Arndt spent most of his career in North Carolina's agricultural cooperative system. Raised on a cotton farm in Catawba County, he attended college before leaving during the collapse of cotton prices following World War I. He subsequently worked for a series of agricultural organizations, including the North Carolina Cotton Growers Cooperative Association and the Farmers Cooperative Exchange, eventually serving as general manager of both organizations. His long association with the state's cotton industry influenced much of his professional life and made him a prominent figure in North Carolina agricultural marketing during the mid-twentieth century.

The Arndts commissioned the house during a period of increasing acceptance of Modernist residential architecture in Raleigh. Designed by F. Carter Williams & Associates and constructed by Davidson Construction Company between 1960 and 1961, the residence reflected the growing popularity of architect-designed Modern Movement houses among the city's professional and business leaders. The design was carefully adapted to its sloping, wooded site, characteristics that contributed to its later architectural significance.

The house was listed in the National Register of Historic Places on December 7, 2011, as part of the multiple property submission Post-World War II and Modern Architecture in Raleigh, North Carolina, 1945–1965, recognizing its significance as a well-preserved example of Modernist residential architecture in Raleigh.

==Architecture==

The G. Dewey and Elma Arndt House is a Modern Movement residence situated on a sloping, wooded lot in Raleigh's Budleigh Forest neighborhood.

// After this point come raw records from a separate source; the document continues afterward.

(* ===== verification/WebhookSchema.v ===== *)
(** * What may be subscribed: [src/schemas/webhookSubscription.ts].

    Bodies are parsed JSON ([WebhookDelivery.json]).  [new URL(s).protocol] is
    an argument.  The evaluation of the filters in this file is the twin of
    the dispatcher's. *)

From S2P Require Import Prelude Numeric Hashing JsString Words Collections.
From S2P Require Import WebhookDelivery.
#[local] Open Scope Z_scope.

(** ** Filters *)

Definition MAX_FILTER_RULES : nat := 50.
Definition MAX_EVENT_TYPE_LENGTH : nat := 200.
Definition MAX_FILTER_VALUE_LENGTH : nat := 500.
Definition MAX_FILTER_DEPTH : nat := 5.

(** [[a-zA-Z0-9._*-]] *)
Definition event_type_char (c : ascii) : bool :=
  in_range 97 122 c || in_range 65 90 c || in_range 48 57 c || Ascii.eqb c "." || Ascii.eqb c "_" || Ascii.eqb c "*" || Ascii.eqb c "-".

Definition isValidEventType (value : string) : bool :=
  if (String.length value =? 0)%nat || (MAX_EVENT_TYPE_LENGTH <? String.length value)%nat then false
  else match strip_prefix "." value, strip_suffix "." value with None, None => string_forallb event_type_char value | _, _ => false end.

(** The entries of an object: a key once, with its last value. *)
Definition entries (l : list (string * json)) : list (string * json) := fold_left (λ m kv, map_set kv.1 kv.2 m) l [].

Fixpoint getDepth (val : json) : nat :=
  match val with JObject l => S (fold_right (λ kv m, Nat.max (getDepth kv.2) m) 0%nat l) | _ => 0%nat end.

(** A field of a filter object: its key and its text. *)
Definition filter_field (kv : string * json) : option (string * string) :=
  match kv with
  | (k, JString s) =>
      if ((1 <=? String.length k) && (String.length k <=? 100) && (String.length s <=? MAX_FILTER_VALUE_LENGTH))%nat then Some (k, s) else None
  | _ => None
  end.

Definition filterValueSchema (v : json) : option filter_rule :=
  match v with
  | JBool b => Some (Always b)
  | JObject l =>
      match mapM filter_field (entries l) with
      | Some fields => if (getDepth (JObject (entries l)) <=? MAX_FILTER_DEPTH)%nat then Some (When fields) else None
      | None => None
      end
  | _ => None
  end.

Definition filter_entry (kv : string * json) : option (string * filter_rule) :=
  if isValidEventType kv.1 then pair kv.1 <$> filterValueSchema kv.2 else None.

Definition eventFiltersSchema (v : json) : option (list (string * filter_rule)) :=
  match v with
  | JObject l =>
      match mapM filter_entry (entries l) with
      | Some rules => if (length rules <=? MAX_FILTER_RULES)%nat then Some rules else None
      | None => None
      end
  | _ => None
  end.
(* ===== verification/Monitoring.v ===== *)
(** * Health checks and the PgBouncer scraper: [src/routes/health.ts] and
    [src/services/pgbouncerScraper.ts]

    What the checks of the dependencies answer is an input.  The scraper is a
    state machine over its timers and the scrape in flight. *)

From S2P Require Import Prelude.
#[local] Open Scope Z_scope.

Module Health.

Inductive DependencyStatus := up | down.

Inductive overall := ok | degraded | unhealthy.

Record HealthResponseBody := {
  status : overall; deep_mode : bool; db : option DependencyStatus; redis : option DependencyStatus;
  soroban : option DependencyStatus; email : option DependencyStatus; dependencies : option (list (string * DependencyStatus))
}.

Definition is_down (s : option DependencyStatus) : bool := match s with Some down => true | _ => false end.

(** What the environment configures, and what the checks then answer. *)
Record checks := { c_db : option DependencyStatus; c_redis : option DependencyStatus; c_soroban : option DependencyStatus; c_email : option DependencyStatus }.

Definition dependency (name : string) (s : option DependencyStatus) : list (string * DependencyStatus) := match s with Some s => [(name, s)] | None => [] end.

(** [GET /] *)
Definition health (mode : option string) (c : checks) : Z * HealthResponseBody :=
  let isDeepMode := match mode with Some m => String.eqb m "deep" | None => false end in
  let soroban := if isDeepMode then c_soroban c else None in
  let email := if isDeepMode then c_email c else None in
  let '(status, code) :=
    if isDeepMode then
      let criticalDown := is_down (c_db c) || is_down soroban || is_down email in
      if criticalDown then (unhealthy, 503)
      else if is_down (c_db c) || is_down (c_redis c) || is_down soroban || is_down email then (degraded, 200)
      else (ok, 200)
    else (if is_down (c_db c) then degraded else ok, 200) in
  let deps := dependency "database" (c_db c) ++ dependency "redis" (c_redis c) ++ dependency "soroban" soroban ++ dependency "email" email in
  (code, {| status := status; deep_mode := isDeepMode; db := c_db c; redis := c_redis c; soroban := soroban; email := email;
            dependencies := match deps with [] => None | _ => Some deps end |}).

(** [GET /ready]: the code and whether it says [ok]. *)
Definition ready (db : option DependencyStatus) : Z * bool := if is_down db then (503, false) else (200, true).

(** The service is reported unavailable exactly in deep mode with the
    database, the chain or the mail server down; and as well exactly when
    nothing it looked at, but Redis in shallow mode, is down. *)
Theorem health_outcomes mode c :
  let deep := match mode with Some m => String.eqb m "deep" | None => false end in
  let r := health mode c in
  (r.1 = 503 ↔ deep = true ∧ (c_db c = Some down ∨ c_soroban c = Some down ∨ c_email c = Some down)) ∧
  (r.1 = 503 ↔ status r.2 = unhealthy) ∧
  (status r.2 = ok ↔ c_db c ≠ Some down ∧ (deep = true → c_redis c ≠ Some down ∧ c_soroban c ≠ Some down ∧ c_email c ≠ Some down)).
Proof.
  cbv zeta. unfold health. destruct (match mode with Some m => String.eqb m "deep" | None => false end), c as [[[]|] [[]|] [[]|] [[]|]]; cbn; intuition congruence.
Qed.

(** A database that is down is answered 200 in shallow mode. *)
Example shallow_outage : (health None {| c_db := Some down; c_redis := None; c_soroban := None; c_email := None |}).1 = 200 ∧ ready (Some down) = (503, false).
Proof. done. Qed.
End Health.

Module PgBouncer.

Definition MIN_SCRAPE_INTERVAL_MS : Z := 1000.
Definition MAX_SCRAPE_INTERVAL_MS : Z := 300000.
Definition MIN_QUERY_TIMEOUT_MS : Z := 100.
Definition MAX_QUERY_TIMEOUT_MS : Z := 30000.
Definition clamp (value min max : Z) : Z := Z.min max (Z.max min value).
Definition getPgBouncerScrapeIntervalMs (configured : Z) : Z := clamp configured MIN_SCRAPE_INTERVAL_MS MAX_SCRAPE_INTERVAL_MS.
Definition getPgBouncerQueryTimeoutMs (configured interval : Z) : Z :=
  clamp configured MIN_QUERY_TIMEOUT_MS (Z.min MAX_QUERY_TIMEOUT_MS (getPgBouncerScrapeIntervalMs interval)).

Lemma timeout_within_interval t i :
  MIN_SCRAPE_INTERVAL_MS ≤ getPgBouncerScrapeIntervalMs i ≤ MAX_SCRAPE_INTERVAL_MS ∧
  MIN_QUERY_TIMEOUT_MS ≤ getPgBouncerQueryTimeoutMs t i ≤ Z.min MAX_QUERY_TIMEOUT_MS (getPgBouncerScrapeIntervalMs i).
Proof.
  unfold getPgBouncerQueryTimeoutMs, getPgBouncerScrapeIntervalMs, clamp, MIN_SCRAPE_INTERVAL_MS, MAX_SCRAPE_INTERVAL_MS, MIN_QUERY_TIMEOUT_MS, MAX_QUERY_TIMEOUT_MS. lia.
Qed.

Inductive reason := authentication | timeout | connection | query | unknown.
Definition classifyError (code : option string) : reason :=
  match code with
  | None | Some EmptyString => unknown
  | Some c =>
      if includes c ["28P01"; "28000"] then authentication
      else if includes c ["ETIMEDOUT"; "57014"] then timeout
      else if includes c ["ECONNREFUSED"; "ECONNRESET"; "EHOSTUNREACH"; "ENOTFOUND"] then connection
      else query
  end.

(** [live]: the timers that were set and neither fired nor were cleared;
    [pools]: the pools that were made and not ended. *)
Record scraper := { started : bool; timer : option nat; live : list nat; next_timer : nat; scrapeInProgress : bool; pool : option nat; pools : list nat; next_pool : nat }.
Definition idle : scraper := {| started := false; timer := None; live := []; next_timer := 0; scrapeInProgress := false; pool := None; pools := []; next_pool := 0 |}.

(** The end of [runCycle]. *)
Definition cycle_ends (s : scraper) : scraper :=
  if started s
  then {| started := true; timer := Some (next_timer s); live := next_timer s :: live s; next_timer := S (next_timer s); scrapeInProgress := scrapeInProgress s;
          pool := pool s; pools := pools s; next_pool := next_pool s |}
  else s.

(** [runCycle] up to the answer of [scrapeOnce]: a second scrape returns at
    once. *)
Definition runCycle (s : scraper) : scraper :=
  if scrapeInProgress s then cycle_ends s
  else
    match pool s with
    | Some _ => {| started := started s; timer := timer s; live := live s; next_timer := next_timer s; scrapeInProgress := true; pool := pool s; pools := pools s; next_pool := next_pool s |}
    | None => {| started := started s; timer := timer s; live := live s; next_timer := next_timer s; scrapeInProgress := true;
                 pool := Some (next_pool s); pools := next_pool s :: pools s; next_pool := S (next_pool s) |}
    end.

Definition drop (x : option nat) (l : list nat) : list nat := match x with Some x => List.filter (λ y, negb (Nat.eqb x y)) l | None => l end.

Inductive event := Start | Stop | Fire (t : nat) | ScrapeDone.
#[local] Instance event_eq_dec : EqDecision event.
Proof. solve_decision. Defined.

Definition step (s : scraper) (ev : event) : scraper :=
  match ev with
  | Start =>
      if started s then s
      else runCycle {| started := true; timer := timer s; live := live s; next_timer := next_timer s; scrapeInProgress := scrapeInProgress s;
                       pool := pool s; pools := pools s; next_pool := next_pool s |}
  | Stop =>
      {| started := false; timer := None; live := drop (timer s) (live s); next_timer := next_timer s; scrapeInProgress := scrapeInProgress s;
         pool := None; pools := drop (pool s) (pools s); next_pool := next_pool s |}
  | Fire t =>
      if existsb (Nat.eqb t) (live s)
      then runCycle {| started := started s; timer := timer s; live := drop (Some t) (live s); next_timer := next_timer s; scrapeInProgress := scrapeInProgress s;
                       pool := pool s; pools := pools s; next_pool := next_pool s |}
      else s
  | ScrapeDone =>
      if scrapeInProgress s
      then cycle_ends {| started := started s; timer := timer s; live := live s; next_timer := next_timer s; scrapeInProgress := false;
                         pool := pool s; pools := pools s; next_pool := next_pool s |}
      else s
  end.
Definition run (evs : list event) (s : scraper) : scraper := fold_left step evs s.

(** The cycles that go on: waiting for a timer, or for the scrape. *)
Definition loops (s : scraper) : nat := (length (live s) + if scrapeInProgress s then 1 else 0)%nat.

Record scraper_ok (s : scraper) : Prop := {
  timers_distinct : NoDup (live s);
  timers_known : Forall (λ t, (t < next_timer s)%nat) (live s)
}.

Lemma drop_length t l : NoDup l → existsb (Nat.eqb t) l = true → S (length (drop (Some t) l)) = length l.
Proof.
  cbn. induction 1 as [|x l Hx _ IH]; [done|]. cbn. destruct (Nat.eqb_spec t x) as [->|N]; cbn; [intros _|by intros H; rewrite IH].
  f_equal. clear IH. induction l as [|y l IH]; [done|]. cbn. apply not_elem_of_cons in Hx as [Hy Hx].
  destruct (Nat.eqb_spec x y); [done|]. cbn. f_equal. by apply IH.
Qed.

Lemma drop_ok x s l : NoDup l → Forall (λ t, (t < s)%nat) l → NoDup (drop x l) ∧ Forall (λ t, (t < s)%nat) (drop x l).
Proof.
  intros Hn Hf. destruct x as [x|]; [|done]. cbn. split.
  - apply NoDup_ListNoDup, List.NoDup_filter, NoDup_ListNoDup, Hn.
  - rewrite Forall_forall in *. intros t Ht. apply Hf. apply list_elem_of_In in Ht. apply List.filter_In in Ht as [Ht _]. by apply list_elem_of_In.
Qed.

Lemma ends_ok s : scraper_ok s → scraper_ok (cycle_ends s).
Proof.
  intros [H1 H2]. unfold cycle_ends. destruct (started s); [|done]. split; cbn.
  - constructor; [|done]. intros Hin. rewrite Forall_forall in H2. apply H2 in Hin. lia.
  - constructor; [lia|]. eapply Forall_impl; [done|]. cbn. lia.
Qed.

Lemma cycle_ok s : scraper_ok s → scraper_ok (runCycle s).
Proof. intros Hs. unfold runCycle. destruct (scrapeInProgress s); [by apply ends_ok|]. destruct Hs. by destruct (pool s). Qed.

Lemma scrape_step_ok ev s : scraper_ok s → scraper_ok (step s ev).
Proof.
  intros Hs. destruct Hs as [H1 H2] eqn:E. destruct ev as [| |t|]; cbn [step].
  - destruct (started s); [done|]. by apply cycle_ok.
  - destruct (drop_ok (timer s) _ _ H1 H2). by split.
  - destruct (existsb _ _); [|done]. destruct (drop_ok (Some t) _ _ H1 H2). apply cycle_ok. by split.
  - destruct (scrapeInProgress s); [|done]. by apply ends_ok.
Qed.

Lemma cycle_loops s : loops (runCycle s) = if scrapeInProgress s then loops (cycle_ends s) else S (loops s).
Proof. unfold runCycle, loops. destruct (scrapeInProgress s) eqn:E; [done|]. rewrite ?E. destruct (pool s); cbn; lia. Qed.

Lemma ends_loops s : loops (cycle_ends s) = if started s then S (loops s) else loops s.
Proof. unfold cycle_ends, loops. by destruct (started s). Qed.

(** While it runs, no event makes or ends a loop; stopped, no event but
    [Start] makes one. *)
Lemma step_loops ev s : scraper_ok s → ev ≠ Stop →
  (started s = true → loops (step s ev) = loops s ∧ started (step s ev) = true) ∧
  (started s = false → ev ≠ Start → (loops (step s ev) ≤ loops s)%nat ∧ started (step s ev) = false) ∧
  (started s = false → ev = Start → loops (step s ev) = S (loops s) ∧ started (step s ev) = true).
Proof.
  intros [H1 H2] Hev. destruct ev as [| |t|]; [|by destruct Hev| |]; cbn [step].
  - split_and!; intros Hs.
    + by rewrite Hs.
    + intros Hn. by destruct Hn.
    + intros _. rewrite Hs, cycle_loops, ends_loops. unfold runCycle, cycle_ends, loops. cbn.
      destruct (scrapeInProgress s) eqn:E; [done|]. by destruct (pool s).
  - destruct (existsb _ _) eqn:Et; [|split_and!; intros Hs; by rewrite ?Hs]. pose proof (drop_length _ _ H1 Et) as Hl. cbn [drop] in Hl.
    rewrite cycle_loops, ends_loops. unfold runCycle, cycle_ends, loops. cbn [started scrapeInProgress live pool].
    split_and!; intros Hs; rewrite ?Hs; [|intros _|intros [=]]; destruct (scrapeInProgress s); cbn; try lia; destruct (pool s); cbn; split; (lia || done).
  - destruct (scrapeInProgress s) eqn:E; [|split_and!; intros Hs; by rewrite ?Hs].
    rewrite ends_loops. unfold cycle_ends, loops. cbn [started scrapeInProgress live]. rewrite E.
    split_and!; intros Hs; rewrite ?Hs; [|intros _|intros [=]]; cbn; split; (lia || done).
Qed.

(** Every [Start] that does something finds no loop left over. *)
Fixpoint restarts_quiet (evs : list event) (s : scraper) : Prop :=
  match evs with
  | [] => True
  | ev :: evs => (match ev with Start => started s = true ∨ loops s = 0%nat | _ => True end) ∧ restarts_quiet evs (step s ev)
  end.

(** One loop at most goes on, and one as long as the scraper is started,
    if it is never started again before the last loop has ended. *)
Theorem single_loop evs :
  restarts_quiet evs idle → (loops (run evs idle) ≤ 1)%nat ∧ (started (run evs idle) = true → loops (run evs idle) = 1%nat).
Proof.
  assert (∀ s, scraper_ok s → ((loops s ≤ 1)%nat ∧ (started s = true → loops s = 1%nat)) → restarts_quiet evs s →
    (loops (run evs s) ≤ 1)%nat ∧ (started (run evs s) = true → loops (run evs s) = 1%nat)) as H.
  { unfold run. induction evs as [|ev evs IH]; intros s Hs Hl Hq; [done|]. destruct Hq as [Hq Hr]. cbn [fold_left].
    apply IH; [by apply scrape_step_ok| |done]. clear IH. destruct Hl as [Hl Hst].
    destruct (decide (ev = Stop)) as [->|Hev].
    - destruct Hs as [H1 H2]. cbn. split; [|done]. unfold loops in *. cbn.
      assert (length (drop (timer s) (live s)) ≤ length (live s))%nat by (destruct (timer s); cbn; [apply List.filter_length_le|done]). lia.
    - destruct (step_loops ev s Hs Hev) as (S1 & S2 & S3). destruct (started s) eqn:Es.
      + destruct (S1 eq_refl) as [E1 E2]. rewrite E1. split; [done|]. intros _. by apply Hst.
      + destruct (decide (ev = Start)) as [->|Hne].
        * destruct (S3 eq_refl eq_refl) as [E1 E2]. rewrite E1. destruct Hq as [|Hq]; [done|]. rewrite Hq. split; [lia|done].
        * destruct (S2 eq_refl Hne) as [E1 E2]. split; [lia|]. by rewrite E2. }
  intros Hq. apply H; [split; constructor|split; [cbn; lia|done]|done].
Qed.

(** Started again while a scrape is in flight, the scraper has two loops; the
    next [Stop] clears one timer, and the other makes a pool that is never
    ended. *)
Example restart_doubles_loops :
  let two := run [Start; Stop; Start; ScrapeDone] idle in
  loops two = 2%nat ∧ live two = [1%nat; 0%nat] ∧
  let after := run [Stop; Fire 0; ScrapeDone] two in started after = false ∧ loops after = 0%nat ∧ pools after = [1%nat].
Proof. vm_compute. done. Qed.

Lemma single_loop_witness :
  let s := run [Start; ScrapeDone; Fire 0; Stop; ScrapeDone; Start] idle in (loops s ≤ 1)%nat ∧ (started s = true → loops s = 1%nat).
Proof. apply single_loop. vm_compute. repeat split; auto. Defined.
End PgBouncer.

Designed by the architectural firm of F. Carter Williams & Associates, the house employs a post-and-beam structural system that allows it to conform to the site's topography while emphasizing horizontal lines and open interior spaces. Because the ground falls away toward the rear of the property, the house presents a one-story appearance from the street while revealing a two-story rear elevation overlooking the wooded landscape.

The asymmetrical front-gable roof is the building's defining architectural feature. The broad, low-sloping roof projects beyond the exterior walls with deep overhanging eaves and shelters a recessed entrance porch supported by slender wood posts and exposed beams. The front façade is composed of three principal bays, with large areas of glazing and clerestory windows beneath the eaves that admit natural light while reinforcing the building's strong horizontal emphasis. Exterior materials include vertical wood siding above a low masonry foundation, a restrained palette characteristic of residential Modernist architecture of the period.

The rear elevation takes advantage of the site's steep grade through a two-level composition, with the upper story projecting above a brick-clad lower level. A large recessed porch dominates the upper floor, extending the principal living spaces into the surrounding landscape. Broad expanses of glass strengthen the visual connection between the interior and the wooded site, reflecting Modernist principles that emphasized natural light, openness, and the integration of architecture with its natural setting.

The interior was planned around an open living and dining area, with functional spaces arranged to maximize views and daylight while maintaining a clear separation between public and private rooms. Original finishes and built-in features remained largely intact at the time of the property's National Register nomination. Although the original carport was enclosed as living space in 1988 and a detached two-car garage and workshop were constructed in 2000, these alterations were determined not to diminish the architectural integrity of the residence, which continues to convey the design intent of F. Carter Williams & Associates and remains a well-preserved example of Raleigh's postwar Modernist residential architecture.